_Supplied entries_
(* ===== verification/SrxIdentifier.v ===== *)
(** * Update identifiers (shared/srx_identifier.c)

    [generateIdentifier] prints the origin AS, the prefix and the path data of
    an update as hexadecimal text into a stack buffer and takes the CRC-32 of
    that buffer; [compareSrxUpdateID] orders identifiers by their bytes in
    memory.  The model keeps the memory image the [sprintf] calls leave behind,
    including what they write past the end of the buffer. *)
From S2P Require Import Prelude SrxDefs Crc32.

(** ** Comparison *)
Inductive e_SRx_uID_Compare := SRX_UID_OV | SRX_UID_PV | SRX_UID_BOTH.

Definition compareSrxUpdateID (u1 u2 : Z) (cmpType : e_SRx_uID_Compare) : Z :=
  memcmp (le_bytes32 u1) (le_bytes32 u2).

(** ** Generation *)

(** Store [bs] at offset [off]; the image grows when the store runs past the
    end of the buffer it started from. *)
Definition mem_write (mem : list Z) (off : nat) (bs : list Z) : list Z :=
  take off mem ++ bs ++ drop (off + length bs) mem.

(** [sprintf(dataPtr, ...)]: the text and its terminating NUL. *)
Definition mem_sprintf (mem : list Z) (off : nat) (text : list Z) : list Z :=
  mem_write mem off (text ++ [0]).

(** The part of the update data the identifier is derived from: the BGPsec_PATH
    attribute when there is one, the AS path otherwise. *)
Definition id_blob (data : BGPSecData) : outcome (list Z) :=
  let '(blobLength, blob) :=
    match bgpsec_path_attr data with
    | Some attr => (attr_length data, Some attr)
    | None => (numberHops data * 4, u32s_bytes <$> asPath data)
    end in
  if decide (blobLength = 0) then Ok []
  else match blob with
       | None => Fault NullDeref
       | Some bs => read_bytes bs 0 (Z.to_nat blobLength)
       end.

_Work item_
Your answer must be a single number: how many lines of the records contain the word "when".

_Finished task_
2